→ **TASK TO COMPLETE**
Using the entries below, write out the line with "match mjoin (quant_tbl", the line with "(** Markers in", and every line in between, exactly as each is written.

Dataset entries:
▼
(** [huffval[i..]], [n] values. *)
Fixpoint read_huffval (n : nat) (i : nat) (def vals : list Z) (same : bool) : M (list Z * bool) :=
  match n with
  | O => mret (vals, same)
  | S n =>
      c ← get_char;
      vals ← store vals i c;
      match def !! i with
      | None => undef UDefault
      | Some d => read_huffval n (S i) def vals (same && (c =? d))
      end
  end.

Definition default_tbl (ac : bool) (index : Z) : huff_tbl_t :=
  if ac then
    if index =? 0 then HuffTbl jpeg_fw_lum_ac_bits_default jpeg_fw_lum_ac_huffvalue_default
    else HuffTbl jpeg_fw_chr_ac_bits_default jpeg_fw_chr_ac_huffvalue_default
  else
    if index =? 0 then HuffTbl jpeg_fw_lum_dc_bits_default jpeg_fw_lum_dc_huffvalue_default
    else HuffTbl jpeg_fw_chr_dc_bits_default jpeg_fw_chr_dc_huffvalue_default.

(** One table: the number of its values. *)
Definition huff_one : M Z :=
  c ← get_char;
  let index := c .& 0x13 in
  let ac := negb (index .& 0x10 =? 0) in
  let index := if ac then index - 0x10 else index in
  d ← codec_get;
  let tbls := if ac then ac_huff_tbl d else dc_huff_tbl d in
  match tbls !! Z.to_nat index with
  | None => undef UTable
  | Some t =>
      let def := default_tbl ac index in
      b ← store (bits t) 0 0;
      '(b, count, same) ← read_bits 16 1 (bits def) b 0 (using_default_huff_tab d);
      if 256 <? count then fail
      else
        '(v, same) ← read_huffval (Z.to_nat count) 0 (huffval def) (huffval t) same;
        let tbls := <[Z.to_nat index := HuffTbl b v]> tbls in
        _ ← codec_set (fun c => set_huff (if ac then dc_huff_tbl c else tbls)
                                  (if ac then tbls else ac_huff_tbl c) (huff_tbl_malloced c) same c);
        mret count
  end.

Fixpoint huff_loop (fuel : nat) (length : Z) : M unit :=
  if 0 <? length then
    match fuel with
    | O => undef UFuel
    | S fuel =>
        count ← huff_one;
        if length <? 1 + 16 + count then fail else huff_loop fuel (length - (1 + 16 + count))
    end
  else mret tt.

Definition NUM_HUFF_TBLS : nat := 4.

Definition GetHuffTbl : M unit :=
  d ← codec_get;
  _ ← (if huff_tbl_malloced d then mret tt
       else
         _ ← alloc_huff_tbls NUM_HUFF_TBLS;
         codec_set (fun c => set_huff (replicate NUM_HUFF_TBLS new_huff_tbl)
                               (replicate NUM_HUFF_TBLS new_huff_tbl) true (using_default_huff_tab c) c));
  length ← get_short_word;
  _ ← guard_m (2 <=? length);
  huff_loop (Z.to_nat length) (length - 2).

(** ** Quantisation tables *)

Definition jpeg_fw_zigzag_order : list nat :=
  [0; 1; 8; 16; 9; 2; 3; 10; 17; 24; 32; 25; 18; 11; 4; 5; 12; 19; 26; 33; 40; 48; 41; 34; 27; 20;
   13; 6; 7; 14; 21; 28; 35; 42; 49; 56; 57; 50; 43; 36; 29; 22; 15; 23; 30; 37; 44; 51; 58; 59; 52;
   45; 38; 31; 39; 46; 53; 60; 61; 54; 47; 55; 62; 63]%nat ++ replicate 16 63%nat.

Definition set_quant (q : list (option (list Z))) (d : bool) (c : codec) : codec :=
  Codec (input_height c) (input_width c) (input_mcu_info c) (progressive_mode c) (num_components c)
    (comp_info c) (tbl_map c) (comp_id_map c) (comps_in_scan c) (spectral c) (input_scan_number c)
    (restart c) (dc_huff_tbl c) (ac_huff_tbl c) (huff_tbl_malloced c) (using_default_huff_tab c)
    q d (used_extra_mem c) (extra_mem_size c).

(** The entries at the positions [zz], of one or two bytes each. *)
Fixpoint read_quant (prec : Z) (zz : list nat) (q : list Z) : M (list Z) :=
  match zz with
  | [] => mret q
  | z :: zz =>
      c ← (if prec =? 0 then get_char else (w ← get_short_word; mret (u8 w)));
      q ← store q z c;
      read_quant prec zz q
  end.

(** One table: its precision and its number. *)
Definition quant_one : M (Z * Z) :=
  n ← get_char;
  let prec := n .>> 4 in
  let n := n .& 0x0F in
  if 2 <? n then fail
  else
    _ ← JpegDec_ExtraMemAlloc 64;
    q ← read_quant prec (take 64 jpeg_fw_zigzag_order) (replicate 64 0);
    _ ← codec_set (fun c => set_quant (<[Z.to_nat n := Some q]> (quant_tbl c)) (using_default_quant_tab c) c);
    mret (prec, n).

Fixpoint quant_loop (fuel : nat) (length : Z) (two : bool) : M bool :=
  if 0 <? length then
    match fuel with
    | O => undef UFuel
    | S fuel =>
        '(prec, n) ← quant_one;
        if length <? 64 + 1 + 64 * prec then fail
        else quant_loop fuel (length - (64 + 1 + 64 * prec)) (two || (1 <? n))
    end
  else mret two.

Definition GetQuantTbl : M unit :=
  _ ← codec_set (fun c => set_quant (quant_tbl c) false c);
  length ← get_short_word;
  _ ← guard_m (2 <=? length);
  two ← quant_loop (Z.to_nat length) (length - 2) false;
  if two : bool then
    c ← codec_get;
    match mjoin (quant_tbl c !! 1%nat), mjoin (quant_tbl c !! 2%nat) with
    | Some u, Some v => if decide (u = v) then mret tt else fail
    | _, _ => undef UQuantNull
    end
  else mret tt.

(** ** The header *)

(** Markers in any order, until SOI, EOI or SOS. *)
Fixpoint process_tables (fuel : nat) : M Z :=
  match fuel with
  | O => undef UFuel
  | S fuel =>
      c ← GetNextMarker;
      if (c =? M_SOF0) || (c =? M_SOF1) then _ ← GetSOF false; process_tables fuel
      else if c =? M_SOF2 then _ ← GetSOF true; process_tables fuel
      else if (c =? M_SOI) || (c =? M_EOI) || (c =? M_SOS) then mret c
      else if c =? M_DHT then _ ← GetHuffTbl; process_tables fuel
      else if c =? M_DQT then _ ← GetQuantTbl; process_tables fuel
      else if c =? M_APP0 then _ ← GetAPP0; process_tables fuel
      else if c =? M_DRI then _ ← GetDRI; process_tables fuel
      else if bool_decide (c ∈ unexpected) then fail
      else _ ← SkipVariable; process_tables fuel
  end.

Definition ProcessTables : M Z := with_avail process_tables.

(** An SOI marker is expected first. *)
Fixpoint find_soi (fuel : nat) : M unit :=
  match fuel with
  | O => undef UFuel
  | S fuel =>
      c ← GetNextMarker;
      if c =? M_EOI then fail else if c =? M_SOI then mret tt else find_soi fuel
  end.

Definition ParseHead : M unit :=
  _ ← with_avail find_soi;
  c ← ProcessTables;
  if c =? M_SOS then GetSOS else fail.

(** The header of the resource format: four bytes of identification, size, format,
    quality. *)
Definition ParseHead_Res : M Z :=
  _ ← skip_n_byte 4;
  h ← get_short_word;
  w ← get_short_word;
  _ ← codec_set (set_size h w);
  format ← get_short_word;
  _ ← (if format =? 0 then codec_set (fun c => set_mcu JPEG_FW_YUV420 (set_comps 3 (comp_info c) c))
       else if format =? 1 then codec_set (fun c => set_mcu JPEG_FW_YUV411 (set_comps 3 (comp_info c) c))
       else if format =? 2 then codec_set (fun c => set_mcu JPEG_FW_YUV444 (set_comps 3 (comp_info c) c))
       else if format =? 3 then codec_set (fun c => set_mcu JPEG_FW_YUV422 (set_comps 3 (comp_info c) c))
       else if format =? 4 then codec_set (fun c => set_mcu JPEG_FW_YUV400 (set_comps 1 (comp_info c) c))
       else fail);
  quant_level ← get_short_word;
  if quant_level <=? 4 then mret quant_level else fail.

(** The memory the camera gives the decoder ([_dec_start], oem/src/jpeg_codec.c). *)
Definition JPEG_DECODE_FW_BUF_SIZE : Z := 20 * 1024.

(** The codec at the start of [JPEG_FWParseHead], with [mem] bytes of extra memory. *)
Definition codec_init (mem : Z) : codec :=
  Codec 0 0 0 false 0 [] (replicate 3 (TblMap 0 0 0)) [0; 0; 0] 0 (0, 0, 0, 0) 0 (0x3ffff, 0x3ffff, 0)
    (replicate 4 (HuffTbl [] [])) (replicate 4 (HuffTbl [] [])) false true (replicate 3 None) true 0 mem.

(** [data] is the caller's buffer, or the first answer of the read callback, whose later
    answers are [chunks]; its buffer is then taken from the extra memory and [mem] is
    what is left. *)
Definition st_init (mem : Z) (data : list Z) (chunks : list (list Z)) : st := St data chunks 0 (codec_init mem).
▲
→ **ANSWER**
    match mjoin (quant_tbl c !! 1%nat), mjoin (quant_tbl c !! 2%nat) with
    | Some u, Some v => if decide (u = v) then mret tt else fail
    | _, _ => undef UQuantNull
    end
  else mret tt.

(** ** The header *)

(** Markers in any order, until SOI, EOI or SOS. *)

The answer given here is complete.